Saturday, April 13, 2019

***Films To While Away The Class Struggle By- American Civil War General And President U.S. Grant- A PBS Documentary

Click on the title to link to a "PBS:American Experience" Website entry for President U.S. Grant.

Recently I have begun to post entries under the headline- “Songs To While Away The Class Struggle By”-that will include progressive and labor-oriented songs that might be of general interest to the radical public. I have decided to do the same for some films that may perk that same interest under the title in this entry’s headline. In the future I expect to do the same for books under a similar heading.-Markin

This year marks the 149th anniversary of the commencement of the American Civil War-and the beginning of the end of chattel slavery in the United States.

DVD Review

U.S. Grant: American Experience , PBS Productions, New York, 2003


Late year in celebrating , rightly, the military exploits of General William Tecumseh Sherman and his “bummers’ who wreaked havoc all through the Confederacy in the waning days of the American Civil War I, perhaps, slighted the organizational and strategic battle plans of his superior, the commanding general of all the Union armies, General U.S. Grant. I attempt to make amends here as we mark the 149th anniversary of the commencement of that war.

This three hour plus PBS “American Experience” documentary tells the average viewer probably much more than they would ever want to know about the career, with all its successes and failures, of one Ulysses S. Grant. As always in a PBS production there are the “talking heads”, mainly historians here, who try to flesh the meaning of Grant’s career, the fistful of attributes that led him to successful military achievements and also helped shed light on his less than stellar presidency. And as always there is plenty of still photography, much of it not previously familiar to this reviewer, and re-enactments of the major events in Grant’s life.

There are few surprises here, although to my surprise a number of commentators noted that Grant, not Lincoln was the most popular American figure of the 19th century. As the recent bicentennial of Abraham Lincoln’s birth demonstrates that is clearly not verdict of history, at least for latter centuries. That said, there is a compelling argument to make, and that is made by some of the commentators here, that Grant was the prototype for the successful modern warfare commanding general once the increase in industrial production provided the massive resources necessary to wage such war and create widespread devastation. I would only add that only in the context of the sacred Union cause and its adjunct, the abolition of slavery does his rise make sense.

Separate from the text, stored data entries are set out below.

Lemma bulk_loop_spins (fuel : nat) :
  forall (i : Z) (tally : Tally) (s : State W),
    i < 0 ->
    fst (bulk_loop env fuel data id size delay i tally s) = OutOfFuel
    /\ List.filter is_batch
         (trace (snd (bulk_loop env fuel data id size delay i tally s)))
       = (List.filter is_batch (trace s) ++ repeat (EvBatch []) fuel)%list.
Proof.
  induction fuel as [|fuel IH]; intros i tally s Hi.
  - simpl. rewrite app_nil_r. split; reflexivity.
  - simpl bulk_loop.
    destruct (Z.ltb_spec i (Z.of_nat (length (recipients data)))); [|lia].
    destruct (Z.ltb_spec (i + size) (Z.of_nat (length (recipients data))));
      [|lia].
    rewrite slice_behind by exact Hi.
    erewrite bind_ok by reflexivity. simpl fold_each.
    erewrite bind_ok by reflexivity. erewrite bind_ok by reflexivity.
    cbn [world trace].
    destruct (IH (i + size) tally
                (mkState (world s)
                   ((trace s ++ [EvBatch []]) ++ [EvDelay delay]))
                ltac:(lia)) as [H1 H2].
    split; [exact H1|]. rewrite H2. cbn [trace].
    rewrite !List.filter_app. simpl. rewrite app_nil_r, <- app_assoc.
    reflexivity.
Qed.

Lemma bulk_loop_first_turn (fuel : nat) (tally : Tally) (s : State W) :
  recipients data <> [] ->
  fst (bulk_loop env (S fuel) data id size delay 0 tally s) = OutOfFuel
  /\ List.filter is_batch
       (trace (snd (bulk_loop env (S fuel) data id size delay 0 tally s)))
     = (List.filter is_batch (trace s)
        ++ EvBatch (JS.slice (recipients data) 0 size)
             :: repeat (EvBatch []) fuel)%list.
Proof.
  intros Hne. simpl bulk_loop. change (0 + size) with size.
  assert (0 < Z.of_nat (length (recipients data))) as Hlen.
  { destruct (recipients data); [contradiction | simpl; lia]. }
  destruct (Z.ltb_spec 0 (Z.of_nat (length (recipients data)))); [|lia].
  destruct (Z.ltb_spec size (Z.of_nat (length (recipients data)))); [|lia].
  erewrite bind_ok by reflexivity.
  destruct (bulk_batch_run env data id (JS.slice (recipients data) 0 size)
              tally
              (mkState (world s)
                 (trace s ++ [EvBatch (JS.slice (recipients data) 0 size)])))
    as (t1 & s1 & H1 & K1 & _).
  rewrite (bind_ok _ _ _ _ _ H1). erewrite bind_ok by reflexivity.
  destruct (bulk_loop_spins fuel size t1
              (mkState (world s1) (trace s1 ++ [EvDelay delay]))
              size_negative) as [H2 K2].
  split; [exact H2|]. rewrite K2. cbn [trace].
  rewrite List.filter_app. simpl. rewrite app_nil_r.
  rewrite <- (filter_within is_sched is_batch (trace s1) is_batch_sched), K1.
  rewrite (filter_within is_sched is_batch _ is_batch_sched).
  cbn [trace]. rewrite List.filter_app. simpl. rewrite <- app_assoc.
  reflexivity.
Qed.
End NegativeBatchFacts.

(** X11. A negative batch size.  The first slice, from index zero to the
    negative end, holds all recipients but the last ones, as many as the
    size counts, and these are sent to; the index then goes below zero,
    where every slice is empty and the loop condition holds for ever: the
    call never returns, whatever the number of turns it is given, and
    reports nothing about the messages it has sent. *)
Theorem sendBulkEmails_negative_batchSize {W} (env : Env W) (fuel : nat)
    (data : BulkEmailData) (id : option string) (s : State W) :
  default 10 (batchSize data) < 0 ->
  recipients data <> [] ->
  fst (sendBulkEmails env (S fuel) data id s) = OutOfFuel
  /\ List.filter is_batch
       (trace (snd (sendBulkEmails env (S fuel) data id s)))
     = (List.filter is_batch (trace s)
        ++ EvBatch (JS.slice (recipients data) 0 (default 10 (batchSize data)))
             :: repeat (EvBatch []) fuel)%list
  /\ JS.slice (recipients data) 0 (default 10 (batchSize data))
     = firstn (length (recipients data)
               - Z.to_nat (- default 10 (batchSize data)))
         (recipients data).
Proof.
  intros Hsize Hne.
  destruct (bulk_loop_first_turn env data id _
              (default 1000 (delayBetweenBatches data)) Hsize fuel (0, []) s
              Hne) as [H1 H2].
  split; [|split; [|apply slice_all_but_last; exact Hsize]].
  - unfold sendBulkEmails, try_catch, bind.
    destruct (recipients data) as [|r0 rs]; [contradiction|].
    destruct (bulk_loop env (S fuel) data id _ _ 0 (0, []) s)
      as [[t|e|] s1]; simpl in H1; try discriminate. reflexivity.
  - rewrite <- H2. unfold sendBulkEmails, try_catch, bind.
    destruct (recipients data) as [|r0 rs]; [contradiction|].
    destruct (bulk_loop env (S fuel) data id _ _ 0 (0, []) s)
      as [[t|e|] s1]; simpl in H1; try discriminate. reflexivity.
Qed.

(** Three recipients and a batch size of minus one: the first two are
    sent to. *)
Lemma sendBulkEmails_negative_batchSize_witness :
  fst (sendBulkEmails Sample.healthy 4
         (Sample.bulk_request (Sample.crowd 3) (Some (-1))) None Sample.start)
  = OutOfFuel
  /\ List.filter is_batch
       (trace (snd (sendBulkEmails Sample.healthy 4
                      (Sample.bulk_request (Sample.crowd 3) (Some (-1))) None
                      Sample.start)))
     = (List.filter is_batch (trace Sample.start)
        ++ EvBatch
             (JS.slice
                (recipients (Sample.bulk_request (Sample.crowd 3) (Some (-1))))
                0
                (default 10
                   (batchSize
                      (Sample.bulk_request (Sample.crowd 3) (Some (-1))))))
             :: repeat (EvBatch []) 3)%list
  /\ JS.slice (recipients (Sample.bulk_request (Sample.crowd 3) (Some (-1)))) 0
       (default 10
          (batchSize (Sample.bulk_request (Sample.crowd 3) (Some (-1)))))
     = firstn
         (length (recipients
                    (Sample.bulk_request (Sample.crowd 3) (Some (-1))))
          - Z.to_nat
              (- default 10%Z
                   (batchSize
                      (Sample.bulk_request (Sample.crowd 3) (Some (-1)%Z)))))
         (recipients (Sample.bulk_request (Sample.crowd 3) (Some (-1)))).
Proof.
  apply (sendBulkEmails_negative_batchSize Sample.healthy 3
           (Sample.bulk_request (Sample.crowd 3) (Some (-1))) None
           Sample.start).
  - reflexivity.
  - discriminate.
Defined.

(** ** The outer handler of a bulk send *)

Section BulkTotalFacts.
Context {W : Type} (env : Env W).
Variable data : BulkEmailData.
Variable id : option string.

End BulkTotalFacts.


(** ** The HTTP handlers *)

Section ApiFacts.
Context {W : Type} (env : Env W).

End ApiFacts.

(** X12. Validation in the two handlers.  A request to [/api/email/send]
    without [to], or whose [subject] or [body] is missing or the empty
    string, is answered with status 400 and the service is not called:
    nothing is resolved, sent or logged.  The same holds for
    [/api/email/bulk] and its field [recipients]. *)
Theorem api_missing_fields {W} (env : Env W) (fuel : nat) (s : State W) :
  (forall req,
      sb_to req = None \/ JS.as_truthy (sb_subject req) = None
      \/ JS.as_truthy (sb_body req) = None ->
      api_email_send env req s = (Ok missing_send_fields, s))
  /\ (forall req,
         bb_recipients req = None \/ JS.as_truthy (bb_subject req) = None
         \/ JS.as_truthy (bb_body req) = None ->
         api_email_bulk env fuel req s = (Ok missing_bulk_fields, s)).
Proof.
  split; intros req H.
  - unfold api_email_send. apply try_catch_ok.
    destruct (sb_to req) as [rcpt|];
      destruct (JS.as_truthy (sb_subject req)) as [subj|];
      destruct (JS.as_truthy (sb_body req)) as [b|];
      try reflexivity.
    destruct H as [H|[H|H]]; discriminate.
  - unfold api_email_bulk. apply try_catch_ok.
    destruct (bb_recipients req) as [rcpts|];
      destruct (JS.as_truthy (bb_subject req)) as [subj|];
      destruct (JS.as_truthy (bb_body req)) as [b|];
      try reflexivity.
    destruct H as [H|[H|H]]; discriminate.
Qed.



(** X14. The answers of [/api/email/bulk] to a request that passes
    validation, with a batch size of at least one: always status 200
    with the result of [sendBulkEmails] as the body, whatever that result
    says, also when no message at all was sent.  An empty array of
    recipients passes validation and is answered that way, with the
    message of the service about the missing recipients. *)
Theorem api_email_bulk_status {W} (env : Env W) (fuel : nat) (req : BulkBody)
    (s : State W) (rcpts : list EmailRecipient) (subj b : string) :
  bb_recipients req = Some rcpts ->
  JS.as_truthy (bb_subject req) = Some subj ->
  JS.as_truthy (bb_body req) = Some b ->
  0 < default 10 (bb_batchSize req) ->
  (length rcpts < fuel)%nat ->
  exists r s',
    api_email_bulk env fuel req s = (Ok (mkHttpResponse 200 (JsonBulk r)), s')
    /\ sendBulkEmails env fuel (bulk_emailBody req rcpts subj b)
         (bb_smtpConfigId req) s = (Ok r, s')
    /\ totalSent r + totalFailed r = Z.of_nat (length rcpts)
    /\ (rcpts = [] ->
        bulk_success r = false
        /\ bulk_message r = Some "No recipients provided"
        /\ s' = s).
Proof.
  intros Hr Hsubj Hbody Hsize Hfuel.
  destruct (sendBulkEmails_counts env fuel (bulk_emailBody req rcpts subj b)
              (bb_smtpConfigId req) s Hsize Hfuel)
    as (r & s' & Hrun & Hsum & _).
  exists r, s'. split; [|split; [exact Hrun|split; [exact Hsum|]]].
  - unfold api_email_bulk. rewrite Hr, Hsubj, Hbody.
    apply try_catch_ok. rewrite (bind_ok _ _ _ _ _ Hrun). reflexivity.
  - intros ->. unfold sendBulkEmails in Hrun. simpl in Hrun.
    injection Hrun as <- <-. repeat split.
Qed.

The documentary painstakingly takes us through Grant’s rough and tumble childhood; his early not very glamorous military career, including service in the Mexican War a touchstone for all later military leadership on both sides of the Civil war; his various business failures prior to the war; his slow emergence as the decisive military leader and strategist in the Western campaign culminating in the massive Union victory at Vicksburg; his subsequent elevation by an admiring Lincoln to commander of all the Union armies, including the decisive and costly final marches, like Cold Harbor, that haunted him and later historians and that marred his overall achievement particularly when the Southern school of Civil War historical interpretation was in its ascendancy; his post-Civil War actions as a military commander which tried to recreate a single nation; his two term presidency, including the various financial scandals that are forever attached to his terms of office; his earnest, and unsuccessful, attempts to integrate the newly liberated freedman into the Southern society, including his forthright actions against the Klan in the early 1870s; and, finally, his post-presidential life including a worldwide grand tour and the writing of his memoirs.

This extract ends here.